= Health Security Express =

Bus caravan that promoted health care reform in the United States

The Health Security Express was a 1994 series of 16 buses that traveled around the United States in groups to promote a 1993 plan for health care reform backed by Bill Clinton. Then-U.S. President Clinton campaigned on a bus alongside his wife Hillary, Vice President Al Gore, and Tipper Gore. The caravan was organized by health care reform supporters and various labor unions, who sponsored the buses at $20,000 each and were required to support health care reform legislation. The Health Security Express was announced by Clinton health care supporters on July 12, 1994 and coordinated by John H. Hoyt, a Democratic activist. The Health Security Express had a budget of $1.4 million to $1.9 million and was funded by donations ranging from $3,000 to over $100,000.

==Events==
Some riders joined the Health Security Express along the way, while others joined because they had "personal and professional stories of health care difficulties." During the national tour, some passengers, or "reform riders," told of their experiences with the U.S. health care system. Other events during rallies included music by Willie Nelson, speeches by Clinton himself, and the collecting of letters written by citizens supporting Clinton's reform plan.
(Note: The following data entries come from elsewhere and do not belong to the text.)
(** ** Removing a window from the Z-order and moving it to the front *)
Lemma without_lookup {A} (l : list A) self k :
  delete self l !! k = l !! (if decide (k < self)%nat then k else S k).
Proof. apply list_lookup_delete. Qed.

Lemma delete_geo self d : geo None d -> geo None (set_zorder (delete self (d_zorder d)) d).
Proof.
  intros [? ? Hw Hv Hp]. split; cbn; try done; intros k w; rewrite without_lookup.
  - apply Hw.
  - apply Hv.
  - intros x y Hk Hx. destruct (Hp _ w x y Hk Hx) as [? Hi]. split; [done|]. intros _. by apply Hi.
Qed.
Lemma delete_exact self d : areas_exact d -> areas_exact (set_zorder (delete self (d_zorder d)) d).
Proof. intros Ha k w. cbn. rewrite without_lookup. apply Ha. Qed.
Lemma delete_V self d k x y :
  V None (set_zorder (delete self (d_zorder d)) d) k x y <-> without self (V None d) k x y.
Proof. unfold V, without. cbn. rewrite without_lookup. by destruct (decide (k < self)%nat). Qed.
Lemma delete_shown self d k x y :
  shown (set_zorder (delete self (d_zorder d)) d) k x y <-> without self (shown d) k x y.
Proof. unfold shown, without. cbn. rewrite without_lookup. by destruct (decide (k < self)%nat). Qed.

Lemma delete_display self d w :
  display_ok d -> d_zorder d !! self = Some w -> hidden w = true ->
  display_ok (set_zorder (delete self (d_zorder d)) d).
Proof.
  intros [Hg Ha Hs] Hw Hh. split; [by apply delete_geo|by apply delete_exact|].
  apply (delete_stacked _ _ _ _ self) in Hs.
  2: { intros x y. unfold shown. rewrite Hw, Hh. by intros []. }
  eapply stacked_ext; [| | | |exact Hs]; try done; intros; symmetry; [apply delete_shown|apply delete_V].
Qed.

Lemma window_destroy_ok stack self d w :
  display_ok d -> d_zorder d !! self = Some w -> all_shown_behind self d ->
  (hidden w = false -> w_key w ∈ d_windows d) -> Z.land (w_state w) WM_WINDOW_STATE_FDESTROYED = 0 ->
  srun (Window_DestroyUnlocked stack self) d (fun _ => display_ok) anyhow.
Proof.
  intros Hd Hw Hb Hk Hx. unfold Window_DestroyUnlocked. apply (run_win _ _ _ _ _ Hw).
  apply run_dcheck; [lia|]. eapply run_bind; [by eapply hide_ok|]. intros [] d1 [Hd1 (w1&Hw1&Hh1)].
  apply run_modify. pose proof (delete_display _ _ _ Hd1 Hw1 Hh1) as [Hg Ha Hs].
  unfold srun, modify, sget, mbind, SM_bind, sput. cbn.
  destruct (bool_decide _); [|done]. split; [|done|done].
  destruct Hg as [? ? Hwb Hv Hp]. split; [done|done|exact Hwb|exact Hv|exact Hp].
Qed.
During one stop in Independence, Missouri, Clinton spoke about universal health care proponent Harry Truman, an Independence native. Both supporters and opponents of Clinton's plan turned out, which he said was reminiscent of protests he encountered in an earlier 1992 bus campaign. The Health Security Express was often met with opposition by pro-life advocates, who did not want health care reform to support abortions, and conservative groups against increased government presence, including the National Taxpayers Union. Health care reform supporters disregarded the protests, focusing instead on the riders' stories. The tour fell apart when Citizens for A Sound Economy's Texas chapter turned out hundreds of protesters who greeted the bus when it arrived in Dallas. CSE had an old school bus with signs reading "HillaryCare Will Break HealthCare" which circled the event site. Hillary Clinton was on the bus and went into the meeting hall and met with a small group of people, canceling the public event. The Health Security Express bus went on to Oklahoma, with the school bus following it to the Texas border. That event marked the end of the bus tour, and essentially the end of the Clinton health care initiative.

==Organization==
The Health Security Express actually comprised several groups of buses that departed from different regions: Boston, Massachusetts; Dallas, Texas; Independence, Missouri; New Orleans, Louisiana; and Portland, Oregon. The caravan from Portland departed on July 22, carried around 90 passengers, and was scheduled to pass through Missouri, Indiana, Kentucky, West Virginia, Pennsylvania, and Maryland, before meeting the other buses in Washington, D.C., on August 3. Timing their arrival to the Congressional debate over Clinton's 1993 plan, the bus riders planned to bring out the letters amassed throughout the trip in D.C. Upon reaching their destination, the nearly 1,000 riders from 16 buses congregated on the South Lawn of the White House and heard three of the passengers recount their experiences with the health care system.

==Response==
The campaign started off slow, drawing little support while seeing protesters, and forcing organizers to ask members of the Cabinet to speak at stops. In addition, the Express experienced technical issues, including an overheating bus. The Clinton administration had hoped the caravans would be as effective as a six-day July 1992 bus tour during Clinton's presidential campaign. However, Tony Blankley said, "Public sentiment has crystallized against the Clinton health plan, and a bus tour won't change that." At some stops, more protesters than supporters turned out to meet the buses.

The largely negative public response to Clinton's initiatives has been compared to the Tea Party movement's response to U.S. President Barack Obama's efforts to enact Health care reform in the United States. Obama has used strategies similar to those used during the Health Security Express, such as reporting the stories of individual citizens, but the Patient Protection and Affordable Care Act was successful compared to Clinton's 1993 plan.